Click HERE to read the full story via CEPR
Wink’s Note: I have been reading this new paper by the Center for Economic and Policy Research, about private equity’s move into the life insurance business.
Interestingly, it suggests that PE firms are emulating Warren Buffet’s practices of funding investments with his insurance arm. I never thought of it that way.
Mark Weisbrot and Dean Baker (who I cannot tag for some reason) started the CEPR and have stated that “The public education portion of CEPR’s mission is to present the findings of professional research…in a manner that allows broad segments of the public to know exactly what is at stake in major policy debates. An informed public should be able to choose policies that lead to improving quality of life…”
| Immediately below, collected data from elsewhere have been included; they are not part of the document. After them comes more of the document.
Lemma decodeInitGame_safe d : safe (decodeInitGame d).
Proof.
  unfold decodeInitGame. reads; [by apply decodeInitRuleSuffixes_safe|]. apply suffixString_safe. lia.
Qed.
Lemma decodeUpdatePlayers_safe d : safe (decodeUpdatePlayers d).
Proof.
  unfold decodeUpdatePlayers. sizes. reads; [apply suffixBytes_safe; lia|]. apply records_safe. intros i Hi. apply decodeLegacyPlayer_safe; lia.
Qed.
Lemma decodeSettlementAck_safe d : safe (decodeSettlementAck d).
Proof.
  unfold decodeSettlementAck. sizes. reads; try (apply readSuffixIndex_safe; lia).
  all: repeat match goal with H : readSuffixIndex _ _ _ = Got _ |- _ => apply readSuffixIndex_Got in H end; try (apply slice_safe; lia).
  - apply records_safe. intros i Hi. unfold decodeGain. reads.
  - apply records_safe. intros i Hi. unfold decodePlayerResult. reads.
Qed.
Lemma DecodeControl_safe d : safe (DecodeControl d).
Proof.
  pose proof (len_nonneg d). unfold DecodeControl. sizes. reads; try (apply decodeHeader_safe; lia).
  unfold decodeBattleControl. reads; try (apply suffixString_safe; lia);
    [apply decodeInitGame_safe|apply decodeUpdatePlayers_safe|apply decodeSettlementAck_safe].
Qed.
Lemma readLegacyFrame_safe stream : safe (readLegacyFrame stream).
Proof.
  unfold readLegacyFrame. destruct (readFullFrom _ _) as [[h rest]|]; [|done]. pose proof (len_nonneg h). apply safe_bind; [apply decodeHeader_safe; lia|].
  intros x _. destruct (_ || _); [done|]. by destruct (readFullFrom _ _) as [[? ?]|].
Qed.

(** ** Writing *)

Definition writeAllTo (ws : list (Z * list byte)) (m : outcome (list byte)) : outcome (list byte) := foldl (λ m w, d ← m; put w.1 w.2 d) m ws.
Lemma writes_app ws ws' m : writeAllTo (ws ++ ws') m = writeAllTo ws' (writeAllTo ws m).
Proof. apply foldl_app. Qed.
Lemma writes_cons w ws d : writeAllTo (w :: ws) (Got d) = writeAllTo ws (put w.1 w.2 d).
Proof. done. Qed.
Lemma writes_crashed ws : writeAllTo ws Crashed = Crashed.
Proof. by induction ws. Qed.

Lemma put_Got a bs d d' : put a bs d = Got d' → 0 ≤ a ∧ a + len bs ≤ len d ∧ len d' = len d ∧ ∀ k, 0 ≤ k ≤ a → take (Z.to_nat k) d' = take (Z.to_nat k) d.
Proof.
  unfold put. destruct (_ && _) eqn:Hg; [|done]. rewrite andb_true_iff, !Z.leb_le in Hg. destruct Hg as [Ha Hb]. intros [= <-]. pose proof (len_nonneg bs).
  split; [done|]. split; [done|]. split.
  - unfold len in *. rewrite !length_app, length_take, length_drop. lia.
  - intros k Hk. unfold len in *. rewrite take_app_le by (rewrite length_take; lia). rewrite take_take. f_equal. lia.
Qed.
Lemma put_safe a bs d : 0 ≤ a → a + len bs ≤ len d → safe (put a bs d).
Proof. intros. unfold put. by rewrite !(proj2 (Z.leb_le _ _)) by done. Qed.

(** Writes behind the first [k] bytes leave them alone. *)
Lemma writes_prefix k ws d d' : 0 ≤ k → Forall (λ w, k ≤ w.1) ws → writeAllTo ws (Got d) = Got d' → len d' = len d ∧ take (Z.to_nat k) d' = take (Z.to_nat k) d.
Proof.
  intros Hk. revert d. induction ws as [|w ws IH]; intros d Hws Hd; [by injection Hd as <-|]. apply Forall_cons in Hws as [Hw Hws]. rewrite writes_cons in Hd.
  destruct (put w.1 w.2 d) as [d1|e|] eqn:Hp; [|unfold put in Hp; by destruct (_ && _)|by rewrite writes_crashed in Hd].
  apply put_Got in Hp as (_ & _ & Hl & Ht). destruct (IH d1 Hws Hd) as [Hl' Ht']. split; [lia|]. rewrite Ht'. apply Ht. lia.
Qed.
Lemma writes_never_refuse ws d e : writeAllTo ws (Got d) ≠ Refused e.
Proof.
  revert d. induction ws as [|w ws IH]; intros d; [done|]. rewrite writes_cons. destruct (put w.1 w.2 d) as [d1|e'|] eqn:Hp; [apply IH| |by rewrite writes_crashed].
  unfold put in Hp. by destruct (_ && _).
Qed.
(** Writes that fit do not panic. *)
Definition fitsIn (n : Z) (w : Z * list byte) : Prop := 0 ≤ w.1 ∧ w.1 + len w.2 ≤ n.
Lemma writes_safe ws d : Forall (fitsIn (len d)) ws → safe (writeAllTo ws (Got d)).
Proof.
  revert d. induction ws as [|w ws IH]; intros d Hws; [done|]. apply Forall_cons in Hws as [[Hw1 Hw2] Hws]. rewrite writes_cons.
  pose proof (put_safe _ _ _ Hw1 Hw2) as Hs. destruct (put w.1 w.2 d) as [d1|e|] eqn:Hp; [|unfold put in Hp; by destruct (_ && _)|done].
  apply put_Got in Hp as (_ & _ & Hl & _). apply IH. by rewrite Hl.
Qed.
“Given these new developments, new regulations are clearly needed to protect the retirement savings of holders of life insurance and annuity policies.” It sounds like a cry to the National Association of Insurance Commissioners (NAIC).
“Opportunities for corrupt self-dealing are widely available as PE firms can use the insurance assets to shore up the finances of failing or struggling funds they own.” YIKES!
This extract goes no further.